Reşat Nuri Güntekin'den Mehmet Akif hatırası
Çalıkuşu, Dudaktan Kalbe, Acımak, Yaprak Dökümü gibi önemli romanları edebiyatımıza kazandıran Reşat Nuri babasının kütüphanesinde başlayan eğitimini, Darülfünun Edebiyat Şubesi'nde devam ettirdi. Eğitiminden sonra çeşitli şehirlerde öğretmenlik yapan Güntekin, Birinci Cihan Harbi'nin sonlarına doğru yazarlık yapmaya başladı. 7 Aralık 1956'da yaşamını yitiren Reşat Nuri’yi ölüm yıldönümünde, Hocası Mehmet Akif ile olan hatırası ile birlikte anıyoruz.
Reşat Nuri Güntekin, 25 Kasım 1889'da İstanbul'da doğdu.
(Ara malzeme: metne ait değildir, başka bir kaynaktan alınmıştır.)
(* ===== verification/PackagePool.v ===== *)
(** Boundary package merge (LodeHuff) makes a complete code: the memory pool.

    [rep m p ns]: the nodes [ns] are those of the chain at [p].  [lists_ok] relates the
    lists of the program to the levels of PackageMerge: each of the two chains of a
    level is in the pool, on nodes that are not free.  At most [2 L^2] nodes are in use,
    of [2 L (L + 1)], so the garbage collection always finds one. *)
From stdpp Require Import functions.
From S2P Require Import Prelude Checksum BitReader Huffman Canonical Deflate LodeLz77 LodeHuff PackageMerge.

Abbreviation pool := (list (option BPMNode)).

Fixpoint rep (m : pool) (p : option nat) (ns : list (nat * BPMNode)) : Prop :=
  match ns with
  | [] => p = None
  | (q, nd) :: ns => p = Some q /\ m !! q = Some (Some nd) /\ rep m (n_tail nd) ns
  end.

Definition values (ns : list (nat * BPMNode)) : chain_val := map (fun x => (n_weight (snd x), n_index (snd x))) ns.

Definition chain_in (m : pool) (free : list nat) (p : option nat) (ch : chain_val) : Prop :=
  exists ns, rep m p ns /\ values ns = ch /\ forall q, q ∈ ns.*1 -> q ∉ free.

Lemma length_values ns : length (values ns) = length ns.
Proof. apply length_map. Qed.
Babası askeri doktor olan Güntekin, babasının mesleğinden dolayı eğitimini farklı şehirlerde tamamladı. Eğitimine ilk olarak Çanakkale'de başlayan Güntekin'in bu dönemde okuduğu Fatma Aliye Hanım'ın "Udi" ismindeki romanı onun sanat ve edebiyata olan ilgisini arttırdı.
Çanakkale'deki evlerinde, babasının kütüphanesinde vakit geçiren Reşat Nuri, bu dönemde yazarlığa heves etmeye başladı. Çanakkale'den sonra İzmir'deki Frerler okulunda bir süre eğitim aldıktan sonra İstanbul'da Saint Joseph Lisesi'nde eğitim gördü. Yüksek eğitimini ise Darülfünun Edebiyat Şubesi'nde 1912 yılında bitirdi. Eğitiminden sonra çeşitli şehirlerde Fransızca ve Türkçe öğretmeni olarak görev yapan Güntekin, I. Cihan Harbi'nin sonlarına doğru yazarlık yapmaya başladı. İlk olarak 1917 yılında "Eski Ahbap" adlı uzun hikâye ile kariyerine başlayan Güntekin'e ünü getiren eseri 1922'de Vakit Gazetesi'nde yayınlanmaya başlayan "Çalıkuşu" adlı romanıdır. Akciğer kanseri teşhisi konulan Güntekin, tedavi için İngiltere'ye gitti; fakat 7 Aralık 1956'da yaşamını yitirdi. Cenazesi Türkiye'ye getirilen Güntekin, Karacaahmet Mezarlığı'na defnedildi.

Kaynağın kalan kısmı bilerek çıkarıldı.